(* ===== verification/VerifyFacts.v ===== *)
(** * VerifyFacts: what a run of [verify] keeps

    The sequential executor's result and the state of the observers change in two ways
    only: a terminal execution is published, or progress is reported.  [verify_rule] turns
    that into an induction principle for properties of what [verify] returns. *)

From stdpp Require Import base tactics numbers relations sets list strings.
From S2P Require Import Prelude Errors Event Relation ExecutionGraph ExplorationGraph Porf.
From S2P Require Import Consistency Program Masked Dpor Revisit Explorer ExplorationFacts.
From S2P Require Import SoundFacts NextEvent Conformance EngineFacts Termination.

Section verify.
Context {V O : Type} `{EqDecision V} (value_lt : V → V → bool) (clock : nat → Z)
  (config : DporConfig V O).
Implicit Types (r : VerifyResult) (o : O).

(** The result after a publication that the observer answered with [a]. *)
Definition after_publication r (kind : TerminalExecutionKind) (depth : nat)
    (a : TerminalExecutionAction) : VerifyResult :=
  let r' := increment_terminal_counts r kind depth in
  if decide (a = Stop) then request_stop r' else r'.

(** More fuel changes no result. *)
Lemma verify_more fuel fuel' o out :
  verify value_lt clock config o fuel = Ok out → fuel ≤ fuel' →
  verify value_lt clock config o fuel' = Ok out.
Proof.
  intros Hrun Hle. unfold verify, visit_sequential, run, run_loop in *.
  apply bind_Ok_inv in Hrun as ([] & -> & Hrun). cbn [mbind result_bind].
  apply bind_Ok_inv in Hrun as (tids & -> & Hrun). cbn [mbind result_bind].
  apply bind_Ok_inv in Hrun as (m & Hvisit & Hrun). by rewrite (while_more _ _ _ fuel' _ _ Hvisit Hle).
Qed.

Section rule.
Context (I : VerifyResult → O → Prop).
Hypothesis Hprogress : ∀ r o s o', I r o → notify_progress config o s = Ok o' → I r o'.
Hypothesis Hpublish : ∀ tids r o g kind depth a o',
  sorted_thread_ids (program config) = Ok tids → I r o → vr_kind r ≠ Stopped →
  published config tids g kind depth → follows_graph (program config) g →
  notify_terminal_execution config o g kind = Ok (a, o') →
  I (after_publication r kind depth a) o'.

Definition state_ok (s : SequentialState O) : Prop := I (seq_result s) (seq_observers s).

Lemma seq_report_ok start s state now reads at' s' :
  state_ok s → seq_report config start s state now reads at' = Ok s' → state_ok s'.
Proof.
  intros Hs Hrun. apply bind_Ok_inv in Hrun as (o & Hn & [= <-]). by eapply Hprogress.
Qed.

Lemma seq_maybe_report_progress_ok start s s' :
  state_ok s → seq_maybe_report_progress config clock start s = Ok s' → state_ok s'.
Proof.
  intros Hs. unfold seq_maybe_report_progress. destruct (on_progress config); [|by intros [= <-]].
  destruct (decide _); [destruct (decide _); [by intros [= <-]|]|]; by apply seq_report_ok.
Qed.

Lemma publish_final_progress_ok start s s' :
  state_ok s → publish_final_progress config clock start s = Ok s' → state_ok s'.
Proof.
  intros Hs. unfold publish_final_progress. destruct (on_progress config); [|by intros [= <-]].
  by apply seq_report_ok.
Qed.

Lemma sequential_preserves tids start :
  sorted_thread_ids (program config) = Ok tids →
  Preserves (H := sequential_executor config clock start) config tids (follows_graph (program config)) state_ok.
Proof.
  intros Htids. split; try done; simpl.
  - intros s s'. apply seq_maybe_report_progress_ok.
  - intros g kind depth s b s' Hs (s0 & Hstop) Hp Hf Hrun.
    injection Hstop as Hrunning%bool_decide_eq_false ->.
    apply bind_Ok_inv in Hrun as ([a o] & Hn & [= _ <-]). by eapply Hpublish.
Qed.

Lemma verify_rule fuel o r o' :
  total_program (program config) → I new_result o →
  verify value_lt clock config o fuel = Ok (r, o') → I r o'.
Proof.
  intros Htotal HI Hrun. unfold verify, visit_sequential in Hrun.
  apply bind_Ok_inv in Hrun as (_ & _ & Hrun).
  apply bind_Ok_inv in Hrun as (tids & Htids & Hrun).
  apply bind_Ok_inv in Hrun as (m & Hvisit & Hrun).
  apply bind_Ok_inv in Hrun as (s & Hfinal & [= <- <-]).
  pose proof (empty_Sound (V := V) (max_thread_events config) (communication_model config)) as He.
  eapply (run_ok (H := sequential_executor config clock (clock 0))) in Hvisit as (Hm & _).
  - by eapply publish_final_progress_ok.
  - by apply sequential_preserves.
  - apply follows_carried.
  - done.
  - done.
  - apply He.
  - done.
  - intros _. apply follows_empty.
Qed.

End rule.

End verify.

(** ** The account of recorded executions *)

Section accounts.
Context {V : Type}.
Implicit Types (log : list (TerminalExecution V)) (r : VerifyResult).

Definition count_kind (k : TerminalExecutionKind) log : nat :=
  length (List.filter (λ e, bool_decide (te_kind e = k)) log).

Definition deepest (tids : list ThreadId) log : nat :=
  foldl (λ d e, d `max` compute_max_thread_event_depth (te_graph e) tids) 0 log.

(** [r] is the account of the executions in [log]. *)
Record accounts (tids : list ThreadId) log r : Prop := {
  acc_all : executions_explored r = length log;
  acc_full : full_executions_explored r = count_kind Full log;
  acc_blocked : blocked_executions_explored r = count_kind Blocked log;
  acc_error : error_executions_explored r = count_kind ErrorExecution log;
  acc_depth : depth_limit_executions_explored r = count_kind DepthLimit log;
  acc_limit : thread_event_limit_executions_explored r = count_kind ThreadEventLimit log;
  acc_deepest : max_thread_event_depth_reached r = deepest tids log;
}.

Lemma count_kind_snoc k log e :
  count_kind k (log ++ [e]) = if decide (te_kind e = k) then S (count_kind k log) else count_kind k log.
Proof.
  unfold count_kind. rewrite List.filter_app, length_app. simpl.
  destruct (decide (te_kind e = k)) as [E|E].
  - rewrite bool_decide_eq_true_2 by done. simpl. lia.
  - rewrite bool_decide_eq_false_2 by done. simpl. lia.
Qed.

Lemma accounts_snoc tids log r e a :
  accounts tids log r →
  accounts tids (log ++ [e])
    (after_publication r (te_kind e) (compute_max_thread_event_depth (te_graph e) tids) a).
Proof.
  intros []. unfold after_publication. destruct (decide (a = Stop)); split; simpl;
    rewrite ?count_kind_snoc, ?length_app; simpl; try (case_decide; lia); try lia.
  all: unfold deepest in *; rewrite foldl_app; simpl; case_decide; lia.
Qed.

End accounts.

(** ** Termination *)

Section halts.
Context {V O : Type} `{EqDecision V} (value_lt : V → V → bool) (clock : nat → Z)
  (config : DporConfig V O).

(** The loop of a run from the empty graph ends after a fixed number of iterations. *)
Lemma sequential_halts tids (o : O) :
  let x := new_sequential_state config (clock 0) new_result o 1 in
  ∃ n, ∀ fuel oof, n ≤ fuel →
    while fuel oof (run_step (H := sequential_executor config clock (clock 0)) value_lt config tids)
      (MkExplorer x empty_exploration_graph [MkContext None [enter 0 Visit]]) =
    visit_sequential value_lt clock config (clock 0) n tids x empty_exploration_graph 0 Visit.
Proof.
  exact (halts_run (H := sequential_executor config clock (clock 0)) value_lt config tids _
    (run_halts (H := sequential_executor config clock (clock 0)) value_lt config tids _ _ 0 Visit)).
Qed.

(** From some fuel on, the result is settled. *)
Lemma verify_returns (o : O) :
  ∃ n, ∀ fuel, n ≤ fuel → verify value_lt clock config o fuel = verify value_lt clock config o n.
Proof.
  unfold verify. destruct (validate_terminal_observer_config config); [|by exists 0].
  destruct (sorted_thread_ids (program config)) as [tids|e]; [|by exists 0].
  destruct (sequential_halts tids o) as (n & Hn). exists n. intros fuel Hle. cbn [mbind result_bind].
  unfold visit_sequential at 1, run, run_loop. by rewrite (Hn fuel nontermination Hle).
Qed.

End halts.
(* ===== verification/ExecutorFacts.v ===== *)
(** * ExecutorFacts: the engine does not look into its executor

    The engine passes the state of its executor from one operation of [Executor] to the
    next and never looks into it.  So when two executors simulate each other, so do the
    iterations of the engine on them ([run_step_simulates]).  A predicate that the
    operations of one executor keep is the special case of an executor that simulates
    itself ([run_step_stable]). *)

From stdpp Require Import base tactics numbers sets list strings.
From S2P Require Import Prelude Errors Event Relation ExecutionGraph ExplorationGraph Porf.
From S2P Require Import Consistency Program Masked Dpor Revisit Explorer EngineFacts.

Create HintDb executor.

(** ** Related results *)

(** The same exception, or related values. *)
Inductive res_rel {A B} (R : A → B → Prop) : res A → res B → Prop :=
| rel_Ok a b : R a b → res_rel R (Ok a) (Ok b)
| rel_Throw e : res_rel R (Throw e) (Throw e).

Section res_rel.
Context {A B A' B' : Type} (R : A → B → Prop) (S : A' → B' → Prop).

Lemma res_rel_bind r r' (k : A → res A') (k' : B → res B') :
  res_rel R r r' → (∀ a b, R a b → res_rel S (k a) (k' b)) → res_rel S (r ≫= k) (r' ≫= k').
Proof. intros [a b Hab|e] Hk; [by apply Hk|constructor]. Qed.

Lemma res_rel_fmap r r' (f : A → A') (f' : B → B') :
  res_rel R r r' → (∀ a b, R a b → S (f a) (f' b)) → res_rel S (f <$> r) (f' <$> r').
Proof. intros [a b Hab|e] Hf; constructor. by apply Hf. Qed.

End res_rel.

(** Both sides start with the same computation. *)
Lemma res_rel_same {C A B} (S : A → B → Prop) (r : res C) (k : C → res A) (k' : C → res B) :
  (∀ c, r = Ok c → res_rel S (k c) (k' c)) → res_rel S (r ≫= k) (r ≫= k').
Proof. intros Hk. destruct r as [c|e]; [by apply Hk|constructor]. Qed.
(** A worker past its wait leaves the loop or takes a task. *)
Lemma take_move p i st p' :
  orderly p → workers p !! i = Some (MkWorker Taking st) →
  (if stop_requested_ (p_shared p) || search_complete_ (p_shared p) then
     Some (move p i (vw_shared (flush_worker_state (view_of (p_shared p) st))) None Exited
             (vw_worker (flush_worker_state (view_of (p_shared p) st))))
   else match task_queue_ (p_shared p) with
        | [] => None
        | task :: q => Some (move p i (set_queue (p_shared p) q (S (active_workers_ (p_shared p)))
                                         (search_complete_ (p_shared p))) None (Starting task) st)
        end) = Some p' → orderly p'.
Proof.
  intros Ho Hi Hstep. pose proof Ho as [Hp _].
  pose proof (proj1 (pr_lock _ Hp i _ Hi) eq_refl) as Hown.
  assert (∀ j, j ≠ i → None = Some j ↔ lock_owner p = Some j) as Hothers
    by (intros j Hne; rewrite Hown; split; congruence).
  destruct (stop_requested_ (p_shared p) || search_complete_ (p_shared p)) eqn:Hend.
  - injection Hstep as <-. eapply orderly_move; [done|done| |].
    + split; simpl; [done|done|apply Hp|]. intros Hs. rewrite Hs in Hend. simpl in Hend.
      destruct (pr_quiet _ Hp Hs) as (_ & Hc & _). split_and!; try done. by rewrite Hend.
    + simpl. intros Hs Hc. by right.
  - apply orb_false_iff in Hend as [Hs Hc].
    destruct (task_queue_ (p_shared p)) as [|task q] eqn:Hq; [done|]. injection Hstep as <-.
    eapply orderly_move; [done|done| |].
    + split; simpl; [done|done|apply Hp|]. intros _. rewrite Hc.
      split_and!; try done; try lia. intros _. split_and!; try done; lia.
    + simpl. congruence.
Qed.

(** A worker that has finished a task completes the search or goes back to the queue. *)
Lemma finish_move p i st p' :
  orderly p → workers p !! i = Some (MkWorker Finishing st) →
  (if lock_owner p then None
   else
     if decide (stop_requested_ (p_shared p) = false ∧ task_queue_ (p_shared p) = [] ∧
                active_workers_ (p_shared p) - 1 = 0)
     then Some (move p i (set_queue (p_shared p) (task_queue_ (p_shared p))
                            (active_workers_ (p_shared p) - 1) true) None Notifying st)
     else Some (move p i (set_queue (p_shared p) (task_queue_ (p_shared p))
                            (active_workers_ (p_shared p) - 1) (search_complete_ (p_shared p)))
                  None AtLock st)) = Some p' → orderly p'.
Proof.
  intros Ho Hi Hstep. pose proof Ho as [Hp _]. destruct (lock_owner p) eqn:Hfree; [done|].
  assert (∀ j, j ≠ i → None = Some j ↔ lock_owner p = Some j) as Hothers
    by (intros j Hne; by rewrite Hfree).
  destruct (decide _) as [(Hs & Hq & Ha)|Hgo]; injection Hstep as <-.
  - destruct (busy_active p i _ Hp Hi eq_refl Hs) as [Hpos Hnc].
    eapply orderly_move; [done|done| |by left].
    split; simpl; [done|done|apply Hp|]. intros _. split_and!; try done. lia.
  - eapply orderly_move; [done|done| |].
    + split; simpl; [done|done|apply Hp|]. intros Hs.
      destruct (busy_active p i _ Hp Hi eq_refl Hs) as [Hpos Hnc]. rewrite Hnc.
      split_and!; try done; [lia|]. intros _. split_and!; try done; [|by left].
      destruct (task_queue_ (p_shared p)) eqn:Hq; [right|by left].
      destruct (decide (active_workers_ (p_shared p) - 1 = 0)); [by destruct Hgo|lia].
    + simpl. intros Hs Hc. by destruct (busy_active p i _ Hp Hi eq_refl Hs) as [_ ?]; congruence.
Qed.

(** A busy worker acts on its view and stays busy. *)
Lemma busy_act p i w chosen v ph' p' :
  orderly p → workers p !! i = Some w → busy (w_phase w) = true → holds_lock ph' = false →
  busy ph' = true → evolves (view_of (p_shared p) (w_state w)) v →
  act p i chosen v ph' = Some p' → orderly p'.
Proof.
  intros Ho Hi Hb Hl Hb' Hev Hact. pose proof Ho as [Hp _].
  eapply act_orderly; [done|done|done| |].
  - intros Hfree. by eapply busy_move.
  - intros _ Hs Hc. exfalso. rewrite (ev_complete _ _ Hev) in Hc.
    destruct (busy_active p i w Hp Hi Hb (ev_stop _ _ Hev Hs)) as [_ ?]. simpl in Hc. congruence.
Qed.
Lemma attempt_label_raised m c f g tid l e m' :
  visiting m c f g → frame_kind f = Enter → total_label l → tid ∈ thread_ids →
  may_grow (max_thread_events config) (events g) tid → (∀ l', resolves l l' → extends (program config) g tid l') →
  attempt_label thread_ids torn m g f tid l = Raised e m' → user_error e → interrupted e m'.
Proof.
  intros Hv Hk Hl Htid Hgrow Hext Hrun Hu. pose proof Hv as [Hm Hcur Hs HQg Hgr Hb].
  pose proof (sound_core config g Hs) as Hcore.
  assert (∀ l, index_bound (add_event g tid l)) as Hadd
    by (intros l'; apply add_event_index_bound; [done|by apply Hruns]).
  destruct l as [recv|send|nd| |msg]; unfold attempt_label in Hrun.
  - fails Hrun; [|done]. eapply leaving_silent; [|done..]. by apply only_returns, compatible_ids_returns.
  - apply bind_Raised in Hrun as [Hrun|([id g'] & Ha%leaving_Returned & Hrun)]; [by eapply leaving_silent|].
    fails Hrun; [|by destruct (can_spawn _ _)]. eapply leaving_silent; [|done..]. apply only_returns.
    eapply (sent_receives_return g tid send); [apply Hs|done].
  - eapply leaving_silent; [|done..]. unfold enter_label, enter_linear_child. destruct (choices nd); [|apply only_Ok].
    apply only_bind; [done|]. intros [] _. apply only_Ok.
  - eapply leaving_silent; [|done..]. unfold enter_label, enter_linear_child.
    apply only_bind; [done|]. intros [] _. apply only_Ok.
  - apply bind_Raised in Hrun as [Hrun|([id g'] & Ha%leaving_Returned & Hrun)]; [by eapply leaving_silent|].
    fails Hrun.
    { apply leaving_Raised in Hrun as [Hpub ->]. eapply interrupted_error; try done; [by apply Hext|].
      eexists. by apply publish_refused in Hpub. }
    fails Hrun; [|done]. eapply leaving_silent; [|done..]. apply only_returns.
    assert (Since g g') as Hsince by (eapply since_add_event; [apply since_refl, Hs|done]).
    destruct (rollback_since g g' (good_inv _ _ (sound_good _ _ _ Hs)) Hsince) as (g'' & Hroll & _).
    by exists g''.
Qed.

Lemma attempt_maximal_raised m c f g b e m' :
  visiting m c f g → frame_kind f = Enter →
  attempt_maximal config thread_ids m g f b = Raised e m' → interrupted e m'.
Proof.
  intros Hv Hk Hrun. unfold attempt_maximal in Hrun.
  apply bind_Raised in Hrun as [Hrun|([re x] & _ & Hrun)].
  { eapply leaving_interrupted; [by eapply interrupted_visit|done]. }
  assert (interrupted e (set_executor m x)) as Hi by (eapply interrupted_visit; [by apply visiting_executor|done]).
  destruct re; try done. fails Hrun; [by eapply leaving_interrupted|].
  fails Hrun; [by eapply leaving_interrupted|done].
Qed.

Lemma attempt_visit_raised m c f g e m' :
  visiting m c f g → frame_kind f = Enter →
  attempt_visit config thread_ids torn m = Raised e m' → user_error e → interrupted e m'.
Proof.
  intros Hv Hk Hrun Hu. pose proof Hv as [Hm Hcur Hs HQg Hgr Hb]. unfold attempt_visit in Hrun.
  rewrite Hcur in Hrun. cbn [leaving mbind attempt_bind] in Hrun. rewrite Hgr in Hrun.
  fails Hrun; [eapply leaving_interrupted; [by eapply interrupted_visit|done]|].
  destruct (stop_requested _) as [[] x']; [done|].
  pose proof (visiting_executor _ _ _ _ _ m c f g x' Hv I) as Hv'.
  assert (interrupted e (set_executor m x')) as Hi by (by eapply interrupted_visit).
  case_decide; [fails Hrun; [by eapply leaving_interrupted|done]|].
  apply bind_Raised in Hrun as [Hrun|(r & Hnext%leaving_Returned & Hrun)]; [by eapply leaving_interrupted|].
  destruct (Dpor.next r) as [[tid l]|] eqn:En; [|by eapply attempt_maximal_raised].
  destruct (next_label_facts config thread_ids g r tid l Htotal Hs Hnext En) as (Htid & Hl & Hgrow & Hext).
  by eapply attempt_label_raised.
Qed.
(* ===== verification/SingleWorker.v ===== *)
(** * SingleWorker: a pool of one worker is the sequential engine

    With one worker and no progress observer, the executor of [verify_parallel] simulates
    the sequential one, and the pool goes through the phases of its only worker, which
    never waits.  So [verify_parallel] returns, and returns what [verify] returns. *)

From stdpp Require Import base tactics numbers relations sets list strings.
From S2P Require Import Prelude Errors Event Relation ExecutionGraph ExplorationGraph Porf.
From S2P Require Import Consistency Program Masked Dpor Revisit Explorer Parallel.
From S2P Require Import ExplorationFacts.
From S2P Require Import EngineFacts Termination ExecutorFacts PoolFacts PoolRule.

Section single.
Context {V O : Type} `{EqDecision V} (value_lt : V → V → bool) (config : DporConfig V O)
  (pc : PoolConfig) (clock : nat → Z) (start : Z) (tids : list ThreadId).
Hypothesis Hquiet : on_progress config = None.
Hypothesis Hone : pc_max_workers pc = 1.
Implicit Types (v : View V O) (p : Pool V O) (s : SequentialState O).

Abbreviation worker_step := (worker_step value_lt config pc clock start tids).
Abbreviation pool_step := (pool_step value_lt config pc clock start tids).
Abbreviation seq_step :=
  (run_step (H := sequential_executor config clock start) value_lt config tids).

(** ** The executors *)

(** The result that a view amounts to. *)
Definition view_result v : VerifyResult :=
  let c := view_counts v in
  MkVerifyResult (if stop_requested_ (vw_shared v) then Stopped else AllExplored) (total_count c)
    (cn_full c) (cn_blocked c) (cn_error c) (cn_depth_limit c) (cn_thread_event_limit c)
    (cn_max_depth c) (nd_splits_ (vw_shared v)) (receive_splits_ (vw_shared v)).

PROBLEM:
The answer is the run of lines above from the line containing "- by eapply publish_final_progress_ok." through the line containing "length (List.filter (λ", copied exactly and alone.

RESULT BELOW:
  - by eapply publish_final_progress_ok.
  - by apply sequential_preserves.
  - apply follows_carried.
  - done.
  - done.
  - apply He.
  - done.
  - intros _. apply follows_empty.
Qed.

End rule.

End verify.

(** ** The account of recorded executions *)

Section accounts.
Context {V : Type}.
Implicit Types (log : list (TerminalExecution V)) (r : VerifyResult).

Definition count_kind (k : TerminalExecutionKind) log : nat :=
  length (List.filter (λ e, bool_decide (te_kind e = k)) log).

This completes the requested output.